Exercise: Out of the listing below, copy every line that carries the string "DmuObjects".
Information Block Start
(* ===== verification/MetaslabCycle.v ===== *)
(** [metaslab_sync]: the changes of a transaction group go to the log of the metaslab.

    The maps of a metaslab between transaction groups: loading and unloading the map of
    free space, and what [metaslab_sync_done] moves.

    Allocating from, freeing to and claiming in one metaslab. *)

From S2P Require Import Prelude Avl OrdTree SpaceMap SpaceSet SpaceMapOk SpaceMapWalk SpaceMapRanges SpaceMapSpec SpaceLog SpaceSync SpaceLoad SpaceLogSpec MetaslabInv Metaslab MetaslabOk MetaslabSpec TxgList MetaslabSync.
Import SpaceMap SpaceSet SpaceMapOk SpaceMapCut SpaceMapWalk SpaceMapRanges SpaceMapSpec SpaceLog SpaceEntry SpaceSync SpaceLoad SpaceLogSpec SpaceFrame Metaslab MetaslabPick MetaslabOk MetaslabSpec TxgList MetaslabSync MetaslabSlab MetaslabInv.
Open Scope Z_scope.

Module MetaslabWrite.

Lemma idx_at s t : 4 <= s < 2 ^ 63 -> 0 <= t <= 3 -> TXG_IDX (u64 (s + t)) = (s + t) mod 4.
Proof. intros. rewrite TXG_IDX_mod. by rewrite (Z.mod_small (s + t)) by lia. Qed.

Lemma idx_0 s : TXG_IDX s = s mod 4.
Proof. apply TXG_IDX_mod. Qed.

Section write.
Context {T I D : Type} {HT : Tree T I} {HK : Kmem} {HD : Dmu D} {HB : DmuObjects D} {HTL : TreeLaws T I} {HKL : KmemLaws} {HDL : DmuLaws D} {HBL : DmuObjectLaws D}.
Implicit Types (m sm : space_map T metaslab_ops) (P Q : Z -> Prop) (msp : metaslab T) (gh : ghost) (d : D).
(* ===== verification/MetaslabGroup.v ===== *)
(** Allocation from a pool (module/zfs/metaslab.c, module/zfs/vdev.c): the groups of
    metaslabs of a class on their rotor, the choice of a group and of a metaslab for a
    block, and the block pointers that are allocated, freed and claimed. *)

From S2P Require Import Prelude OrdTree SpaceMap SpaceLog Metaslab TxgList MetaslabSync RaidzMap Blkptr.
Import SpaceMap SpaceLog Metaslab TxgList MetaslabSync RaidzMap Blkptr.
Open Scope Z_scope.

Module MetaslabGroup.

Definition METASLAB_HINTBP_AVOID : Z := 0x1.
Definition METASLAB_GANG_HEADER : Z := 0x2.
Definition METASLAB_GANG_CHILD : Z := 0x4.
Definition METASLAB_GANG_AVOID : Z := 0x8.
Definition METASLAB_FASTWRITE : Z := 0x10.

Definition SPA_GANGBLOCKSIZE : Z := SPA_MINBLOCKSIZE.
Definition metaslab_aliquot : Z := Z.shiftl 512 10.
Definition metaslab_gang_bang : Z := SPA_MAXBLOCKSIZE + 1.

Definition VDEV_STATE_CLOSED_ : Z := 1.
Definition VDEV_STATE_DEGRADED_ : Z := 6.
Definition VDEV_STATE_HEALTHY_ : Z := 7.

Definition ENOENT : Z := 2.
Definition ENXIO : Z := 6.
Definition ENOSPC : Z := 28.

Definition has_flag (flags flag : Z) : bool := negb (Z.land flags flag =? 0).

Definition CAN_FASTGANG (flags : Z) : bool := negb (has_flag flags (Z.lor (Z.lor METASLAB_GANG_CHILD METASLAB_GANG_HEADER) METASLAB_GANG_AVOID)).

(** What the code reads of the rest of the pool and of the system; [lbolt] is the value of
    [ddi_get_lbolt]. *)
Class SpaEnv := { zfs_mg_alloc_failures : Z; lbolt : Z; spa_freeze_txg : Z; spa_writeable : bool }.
Information Block End
Information Block Start
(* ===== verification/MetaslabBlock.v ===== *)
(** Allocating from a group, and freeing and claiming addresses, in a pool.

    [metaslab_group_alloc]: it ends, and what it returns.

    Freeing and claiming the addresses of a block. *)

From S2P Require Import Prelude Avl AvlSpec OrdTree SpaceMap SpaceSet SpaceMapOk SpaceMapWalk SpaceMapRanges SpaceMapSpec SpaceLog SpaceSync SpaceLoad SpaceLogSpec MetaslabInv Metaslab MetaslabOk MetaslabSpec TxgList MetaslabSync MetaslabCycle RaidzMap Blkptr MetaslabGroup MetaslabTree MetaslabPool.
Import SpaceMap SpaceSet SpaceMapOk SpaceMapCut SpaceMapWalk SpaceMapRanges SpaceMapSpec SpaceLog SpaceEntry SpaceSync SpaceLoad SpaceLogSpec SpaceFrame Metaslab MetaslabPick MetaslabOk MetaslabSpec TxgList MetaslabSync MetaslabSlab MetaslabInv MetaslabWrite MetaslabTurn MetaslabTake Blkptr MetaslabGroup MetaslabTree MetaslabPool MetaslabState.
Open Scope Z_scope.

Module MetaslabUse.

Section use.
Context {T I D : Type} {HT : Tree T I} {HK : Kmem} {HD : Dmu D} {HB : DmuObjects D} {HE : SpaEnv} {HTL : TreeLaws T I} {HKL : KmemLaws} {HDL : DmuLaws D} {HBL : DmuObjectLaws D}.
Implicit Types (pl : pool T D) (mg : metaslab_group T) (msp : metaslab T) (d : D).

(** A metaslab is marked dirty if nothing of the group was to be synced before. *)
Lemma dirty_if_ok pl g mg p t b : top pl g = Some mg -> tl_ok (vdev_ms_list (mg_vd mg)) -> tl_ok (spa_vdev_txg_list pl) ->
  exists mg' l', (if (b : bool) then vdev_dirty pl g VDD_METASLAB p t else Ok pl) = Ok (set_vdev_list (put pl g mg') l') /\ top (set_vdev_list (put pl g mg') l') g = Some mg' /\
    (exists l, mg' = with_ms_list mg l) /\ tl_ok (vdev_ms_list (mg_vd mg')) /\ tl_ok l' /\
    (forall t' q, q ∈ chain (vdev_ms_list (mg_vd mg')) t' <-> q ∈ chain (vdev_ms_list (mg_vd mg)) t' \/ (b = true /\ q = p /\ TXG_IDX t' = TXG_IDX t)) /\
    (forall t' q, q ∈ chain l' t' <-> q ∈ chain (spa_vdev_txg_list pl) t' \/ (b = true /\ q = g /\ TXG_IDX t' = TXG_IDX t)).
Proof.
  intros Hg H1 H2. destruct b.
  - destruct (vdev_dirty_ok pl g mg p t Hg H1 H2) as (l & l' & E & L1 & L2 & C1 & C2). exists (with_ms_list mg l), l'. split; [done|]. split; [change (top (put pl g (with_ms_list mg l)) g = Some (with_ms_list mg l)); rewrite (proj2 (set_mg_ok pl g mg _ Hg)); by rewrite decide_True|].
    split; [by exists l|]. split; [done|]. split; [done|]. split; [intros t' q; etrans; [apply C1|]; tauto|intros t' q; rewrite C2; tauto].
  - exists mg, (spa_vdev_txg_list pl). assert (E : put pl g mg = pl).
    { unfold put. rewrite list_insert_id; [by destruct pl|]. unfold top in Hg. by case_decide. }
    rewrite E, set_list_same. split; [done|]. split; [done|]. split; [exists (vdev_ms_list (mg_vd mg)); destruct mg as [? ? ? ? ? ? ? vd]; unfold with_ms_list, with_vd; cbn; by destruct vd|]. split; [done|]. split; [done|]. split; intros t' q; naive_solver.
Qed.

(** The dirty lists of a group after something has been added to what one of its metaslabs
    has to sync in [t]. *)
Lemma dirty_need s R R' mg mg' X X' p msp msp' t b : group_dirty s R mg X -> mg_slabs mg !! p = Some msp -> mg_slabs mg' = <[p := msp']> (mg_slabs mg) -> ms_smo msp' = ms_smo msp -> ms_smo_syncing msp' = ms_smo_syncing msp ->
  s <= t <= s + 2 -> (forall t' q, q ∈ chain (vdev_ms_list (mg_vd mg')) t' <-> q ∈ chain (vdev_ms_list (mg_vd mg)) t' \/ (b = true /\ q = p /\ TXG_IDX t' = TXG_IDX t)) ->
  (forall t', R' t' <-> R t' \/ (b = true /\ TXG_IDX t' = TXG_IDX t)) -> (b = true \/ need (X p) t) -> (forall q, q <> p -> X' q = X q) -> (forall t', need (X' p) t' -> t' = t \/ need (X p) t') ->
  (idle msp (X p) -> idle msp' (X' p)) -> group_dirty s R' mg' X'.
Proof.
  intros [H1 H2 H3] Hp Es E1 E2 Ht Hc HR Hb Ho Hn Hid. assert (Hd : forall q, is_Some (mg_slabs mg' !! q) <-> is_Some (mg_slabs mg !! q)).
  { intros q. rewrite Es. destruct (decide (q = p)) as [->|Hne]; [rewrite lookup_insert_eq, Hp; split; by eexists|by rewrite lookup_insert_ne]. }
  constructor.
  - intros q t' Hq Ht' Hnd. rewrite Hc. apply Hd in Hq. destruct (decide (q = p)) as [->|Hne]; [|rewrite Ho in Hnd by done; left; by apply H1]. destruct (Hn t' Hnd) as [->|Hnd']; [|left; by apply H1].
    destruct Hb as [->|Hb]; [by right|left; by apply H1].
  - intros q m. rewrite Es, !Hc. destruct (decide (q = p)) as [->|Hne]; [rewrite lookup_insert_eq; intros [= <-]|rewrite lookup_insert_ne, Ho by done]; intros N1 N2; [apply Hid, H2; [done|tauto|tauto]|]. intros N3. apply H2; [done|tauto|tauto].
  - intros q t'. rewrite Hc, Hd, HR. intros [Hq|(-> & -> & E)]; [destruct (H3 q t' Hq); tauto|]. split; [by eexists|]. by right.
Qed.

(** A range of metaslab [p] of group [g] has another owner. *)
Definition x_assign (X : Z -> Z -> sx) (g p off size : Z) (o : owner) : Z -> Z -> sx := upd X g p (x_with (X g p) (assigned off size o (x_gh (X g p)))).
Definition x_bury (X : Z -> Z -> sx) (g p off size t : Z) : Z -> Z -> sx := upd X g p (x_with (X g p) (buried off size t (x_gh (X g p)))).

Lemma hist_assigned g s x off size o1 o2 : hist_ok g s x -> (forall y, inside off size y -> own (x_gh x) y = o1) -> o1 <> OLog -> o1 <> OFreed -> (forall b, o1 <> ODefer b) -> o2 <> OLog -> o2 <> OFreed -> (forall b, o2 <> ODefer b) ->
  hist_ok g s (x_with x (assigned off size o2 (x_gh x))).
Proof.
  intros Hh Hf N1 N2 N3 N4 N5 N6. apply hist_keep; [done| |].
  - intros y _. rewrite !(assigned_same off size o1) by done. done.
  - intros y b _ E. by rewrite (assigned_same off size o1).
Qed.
Information Block End
Task solution:
Context {T I D : Type} {HT : Tree T I} {HK : Kmem} {HD : Dmu D} {HB : DmuObjects D} {HTL : TreeLaws T I} {HKL : KmemLaws} {HDL : DmuLaws D} {HBL : DmuObjectLaws D}.
Context {T I D : Type} {HT : Tree T I} {HK : Kmem} {HD : Dmu D} {HB : DmuObjects D} {HE : SpaEnv} {HTL : TreeLaws T I} {HKL : KmemLaws} {HDL : DmuLaws D} {HBL : DmuObjectLaws D}.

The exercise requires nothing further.